Laser Fundamentals

LASER is an acronym, meaning Light Amplification by Stimulated Emission of Radiation. The first laser was demonstrated in 1960 (The Nobel Prize for the first laser was awarded to both Russians and Americans), and their first use in dentistry was in 1964 by Leon Goldman but was not successful. As time has passed, the laser-tissue interactions have been studied at greater depth and with greater understanding, to the degree nowadays, that lasers in dentistry are starting to be used both more safely and effectively.

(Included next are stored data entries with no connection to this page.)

Lemma insert_loop_ok fuel k t n s :
  rb_rep s (fill k t) -> balanced t n -> color_of t = RB_RED -> ctx_ok k n RB_BLACK ->
  (length k < fuel)%nat ->
  exists s' T', insert_color_loop fuel (root_of t) s = Ok (tt, s') /\
    rebal s (fill k t) s' T' /\ exists h, balanced T' h.
Proof.
  revert k t n s. induction fuel as [fuel IH] using lt_wf_ind. intros k t n s HR Ht Hred Hk Hf.
  destruct fuel as [|fuel]; [lia|].
  assert (Et : exists a v l r, t = Node a RB_RED v l r)
    by (destruct t; simpl in Hred; [done|subst; by eauto]).
  destruct Et as (a & v & l & r & Et).
  assert (Ep : RB_PARENT (root_of t) s = Ok (top_addr k, s)).
  { rewrite Et in *. by destruct (focus_reads true s k _ _ _ _ _ HR) as (E & _). }
  destruct k as [|f k].
  { exists s, t. split; [cbn [insert_color_loop]; by run Ep|]. split; [by apply rebal_refl|by exists n]. }
  pose proof (is_red_ok s k (plug f t) HR) as Er. unfold plug in Er at 1.
  rewrite root_of_side in Er. unfold plug in Er. rewrite color_side in Er. simpl in Ep.
  destruct (Z.eqb_spec (fc f) RB_RED) as [Hfc|Hfc].
  2: { exists s, (fill (f :: k) t). split; [cbn [insert_color_loop]; run Ep; by run Er|].
    split; [by apply rebal_refl|]. eapply ctx_ok_fill; [exact Ht|]. rewrite Hred.
    simpl in Hk |- *. destruct Hk as (Hs & [(? & _)|Hk]); [done|]. by split; [|right]. }
  assert (Hg : exists g k', k = g :: k').
  { destruct k as [|g k]; [|by eauto]. simpl in Hk. rewrite Hfc in Hk.
    by destruct Hk as (_ & [(_ & _ & _ & ?)|(? & _)]). }
  destruct Hg as (g & k' & ->).
  destruct (focus_reads _ s (g :: k') _ _ _ _ _ HR) as (Epp & _ & _ & _ & Hfn). simpl in Epp.
  destruct (hole_of_top true s g k' (plug f t) HR) as (gl & Egl & Hgl).
  { left. unfold plug. by rewrite root_of_side. }
  unfold plug in Hgl. rewrite root_of_side in Hgl.
  assert (Hside : (fa f =? gl) = fb g) by (rewrite Z.eqb_sym, Hgl; by destruct (fb g)).
  rewrite (insert_loop_turn _ _ _ _ _ _ _ Ep Er Epp Egl Hside).
  destruct (Z.eqb_spec (color_of (fsib g)) RB_RED) as [Hu|Hu].
  - assert (Hun : fsib g <> Leaf) by (intros E; by rewrite E in Hu).
    destruct (recolor_ok s f g k' t HR Hun) as (s1 & E1 & R1).
    pose proof Hk as Hk'. simpl in Hk'. rewrite Hfc, Hu in Hk'.
    destruct Hk' as (Bs & [(_ & _ & Cs & Bu & [(_ & ? & _)|(Hgc & Hk')])|(? & _)]); [done| |done].
    assert (B1 : balanced (paint RB_BLACK (fsib g)) (S n)).
    { destruct (fsib g) as [|ua uc uv ul ur]; [done|]. simpl in Hu, Bu |- *. subst uc.
      destruct Bu as [(_ & _ & _ & ? & ?)|(? & _)]; [|done]. right. split; [done|]. by exists n. }
    destruct (IH fuel ltac:(lia) k' _ (S n) s1 (rebal_rep _ _ _ _ R1)) as (s2 & T & E2 & R2 & H2).
    + apply balanced_side. left. split_and!; try done; [by rewrite color_side|by apply color_paint|].
      apply balanced_side. right. split; [done|]. by exists n.
    + by rewrite color_side.
    + done.
    + simpl in Hf. lia.
    + rewrite root_of_side in E2. exists s2, T. split; [|split; [by eapply rebal_trans|done]].
      unfold insert_turn. run (far_of_top s g k' (plug f t) HR).
      assert (Eu : is_red (root_of (fsib g)) s = Ok (true, s)).
      { rewrite (is_red_ok s (flip g (plug f t) :: k')); [by rewrite Hu|]. rewrite <- fill_flip. exact HR. }
      run Eu. run E1. exact E2.
  - assert (Hub : color_of (fsib g) = RB_BLACK).
    { pose proof Hk as Hk'. simpl in Hk'. rewrite Hfc in Hk'.
      destruct Hk' as (_ & [(_ & _ & _ & Bu & _)|(? & _)]); [|done].
      destruct (fsib g); [done|]. simpl in Bu, Hu |- *. by destruct Bu as [(? & _)|(? & _)]. }
    destruct (black_uncle_ok fuel s f g k' t n HR Ht Hred Hfc Hk Hub) as (f' & t' & s1 & E1 & R1 & B1 & C1 & F1 & K1).
    destruct (IH fuel ltac:(lia) (f' :: k') t' n s1 (rebal_rep _ _ _ _ R1) B1 C1 K1) as (s2 & T & E2 & R2 & H2).
    { simpl in Hf |- *. lia. }
    exists s2, T. rewrite E1. split; [exact E2|]. split; [by eapply rebal_trans|done].
Qed.

Lemma length_fill k t : (length k + length (inorder t) <= length (inorder (fill k t)))%nat.
Proof.
  revert t. induction k as [|f k IH]; intros t; simpl; [lia|]. specialize (IH (plug f t)).
  enough (S (length (inorder t)) <= length (inorder (plug f t)))%nat by lia.
  unfold plug, side_node. destruct (fb f); simpl; rewrite length_app; simpl; lia.
Qed.

Lemma context_lt_fuel s k t : rb_rep s (fill k t) -> (length k < fuel_of s)%nat.
Proof.
  intros [Ht _ Hn]. pose proof (length_fill k t) as H.
  pose proof (live_le_size (omem s) (addrs (fill k t))) as Hs. rewrite length_fmap in Hs. unfold fuel_of.
  enough (length (inorder (fill k t)) <= size (blocks (omem s)))%nat by lia.
  apply Hs; [|done]. intros a Ha. by eapply tree_at_live.
Qed.

Lemma paint_black_ok t n : balanced t n -> red_black (paint RB_BLACK t).
Proof.
  destruct t as [|a c v l r]; simpl; [by split; [|exists n]|].
  intros [(_ & _ & _ & Hl & Hr)|(_ & h & -> & Hl & Hr)]; (split; [done|]); [exists (S n)|exists (S h)];
    right; (split; [done|]); by eexists.
Qed.

Lemma paint_root_ok s T c : rb_rep s T -> T <> Leaf -> is_u 64 c ->
  exists s', (r ← RB_ROOT; set_COLOR r c) s = Ok (tt, s') /\ rebal s T s' (paint c T).
Proof.
  intros HR Hne Hc. destruct (set_root_color s [] T c HR Hne Hc) as (s' & E & R). exists s'. split; [|exact R].
  assert (Er : RB_ROOT s = Ok (root_of T, s)) by (unfold RB_ROOT, get_guard; simpl; by destruct HR as [_ <- _]).
  by run Er.
Qed.

Lemma insert_color_ok s k t n :
  rb_rep s (fill k t) -> balanced t n -> color_of t = RB_RED -> ctx_ok k n RB_BLACK ->
  exists s' T', _insert_color (root_of t) s = Ok (tt, s') /\ rebal s (fill k t) s' T' /\ red_black T'.
Proof.
  intros HR Ht Hred Hk.
  destruct (insert_loop_ok _ k t n s HR Ht Hred Hk (context_lt_fuel _ _ _ HR)) as (s1 & T1 & E1 & R1 & h & Hh).
  assert (Hne : T1 <> Leaf).
  { intros ->. pose proof (rebal_inorder _ _ _ _ R1) as Hi. destruct (inorder_fill k) as (l1 & l2 & El).
    rewrite El in Hi. destruct t as [|a c v l r]; [done|]. simpl in Hi. by destruct l1, (inorder l). }
  destruct (paint_root_ok s1 T1 RB_BLACK (rebal_rep _ _ _ _ R1) Hne ltac:(done)) as (s2 & E2 & R2).
  exists s2, (paint RB_BLACK T1). split_and!; [|by eapply rebal_trans|by eapply paint_black_ok].
  unfold _insert_color. run (eq_refl : get_st s = Ok (s, s)). run E1. exact E2.
Qed.

(** C25. Rebalancing after an insertion.  A red leaf linked anywhere into a
    red-black tree: [_insert_color] terminates and leaves a red-black tree of
    the same nodes in the same order; only links and colours of these nodes and
    the root have changed. *)
Theorem rb_insert_color_rebalances s k a v :
  let T := fill k (Node a RB_RED v Leaf Leaf) in
  rb_rep s T -> red_black (fill k Leaf) ->
  exists s' T', _insert_color a s = Ok (tt, s') /\ rb_rep s' T' /\ red_black T' /\
    inorder T' = inorder T /\ keeps (NULL :: addrs T) (omem s) (omem s') /\
    guard s' = with_root (guard s) (root_of T') /\ kerrno s' = kerrno s.
Proof.
  intros T HR HB. apply red_black_fill in HB as (n & Hn & Hk). simpl in Hn. subst n.
  destruct (insert_color_ok s k (Node a RB_RED v Leaf Leaf) 0 HR) as (s' & T' & E & [R I K G Ek] & B).
  - left. by split_and!.
  - done.
  - exact Hk.
  - exists s', T'. split_and!; try done. rewrite G at 1. f_equal. apply R.
Qed.

(** The third of three nodes in a row: a rotation and the exchange of colours. *)
Definition row_tree : list frame :=
  [mk_frame false 80 RB_RED 20 Leaf; mk_frame false 32 RB_BLACK 10 Leaf].
Definition row_st : st :=
  mk_st (mk_krb ex_opts 0 0 0 32)
    (mk_mem {[32 := enc_words [0; 0; 80; 0; 10]; 80 := enc_words [32; 0; 128; 1; 20];
              128 := enc_words [80; 0; 0; 1; 30]]} 200 []) None.

Lemma rb_insert_color_rebalances_witness :
  exists s' T', _insert_color 128 row_st = Ok (tt, s') /\ rb_rep s' T' /\ red_black T' /\
    inorder T' = [(32, 10); (80, 20); (128, 30)].
Proof.
  destruct (rb_insert_color_rebalances row_st row_tree 128 30) as (s' & T' & E & R & B & I & _).
  - split; [|done|apply (bool_decide_unpack _); by vm_compute].
    simpl. split_and!; try done; repeat constructor; done.
  - split; [done|]. exists 1%nat. right. split; [done|]. exists O. split; [done|]. split; [done|].
    left. by split_and!.
  - exists s', T'. by split_and!.
Defined.

(** ** Removal *)

(** The branch of the loop for a node on side [b] of its parent, in three
    parts: a red sibling, black nephews, the final rotations. *)
Definition finish (b : bool) (parent tmp : Z) : M st Z :=
  tf ← child (negb b) tmp; far_black ← is_black tf;
  tmp ← (if far_black : bool then
           o ← child b tmp;
           _ ← (if negb (o =? NULL) then set_COLOR o RB_BLACK else mret tt);
           _ ← set_COLOR tmp RB_RED;
           _ ← rotate (negb b) tmp; child (negb b) parent
         else mret tmp);
  c ← RB_COLOR parent; _ ← set_COLOR tmp c; _ ← set_COLOR parent RB_BLACK;
  tf ← child (negb b) tmp;
  _ ← (if negb (tf =? NULL) then set_COLOR tf RB_BLACK else mret tt);
  _ ← rotate b parent; RB_ROOT.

A laser is generally named after the active ions or active media; for example, an Nd:YAG laser has an active ion of Neodynium and the host material is Yttrium Aluminium Garnet. The active media can be gaseous, as in CO2 lasers; solid states, such as an Erbium: Yttrium Aluminium Garnet crystal; or semi-conductor structures, as is the case with diode lasers. . Dental lasers can be classified in many ways. They are sometimes referred to as soft tissue lasers, incorporating those that can only ‘cut’ soft tissue, and hard tissue laser, but these in fact are able to cut both soft and hard tissues very well. Another term used is hot and cold lasers, the latter having a water spray and therefore being effective and safe to use on teeth and bone as well as soft tissue. Another different classification of cold lasers is in Low Level Laser Therapy (LLLT) devices used for various bio-stimulatory applications within or outside of dentistry.

Laser tissue interactions

Each laser has a different wavelength. This is one aspect of a laser that generally cannot be altered, and is instrumental in giving the laser its unique properties in terms of tissue interactions. Laser wavelengths used in dentistry range from the visible to the far infrared in the electromagnetic spectrum (500um to 10600nm). Each laser wavelength will be absorbed by certain chromophores in tissues, and it is the peaks in absorption that translate to the clinical properties we can then achieve with each wavelength. So, for example, Erbium lasers (which generate at 3 micrometers wavelength range) have a high absorption in water (the chromophore), which is present in both soft and hard dental tissues – this translates clinically as the erbium lasers having the ability to ‘cut’ or ablate these tissues. Conversely, Argon or diode lasers in visible spectrum have low absorption in water and no effect on hydroxyapatite, and are therefore ineffective on hard tissues, other than being able to heat them. However, they are very effective in haemostasis and on soft tissue due to their high absorption by pigment and haemoglobin. There is no one laser wavelength that is able to achieve all desired clinical effects, and therefore often multiple wavelength therapy is more the ideal.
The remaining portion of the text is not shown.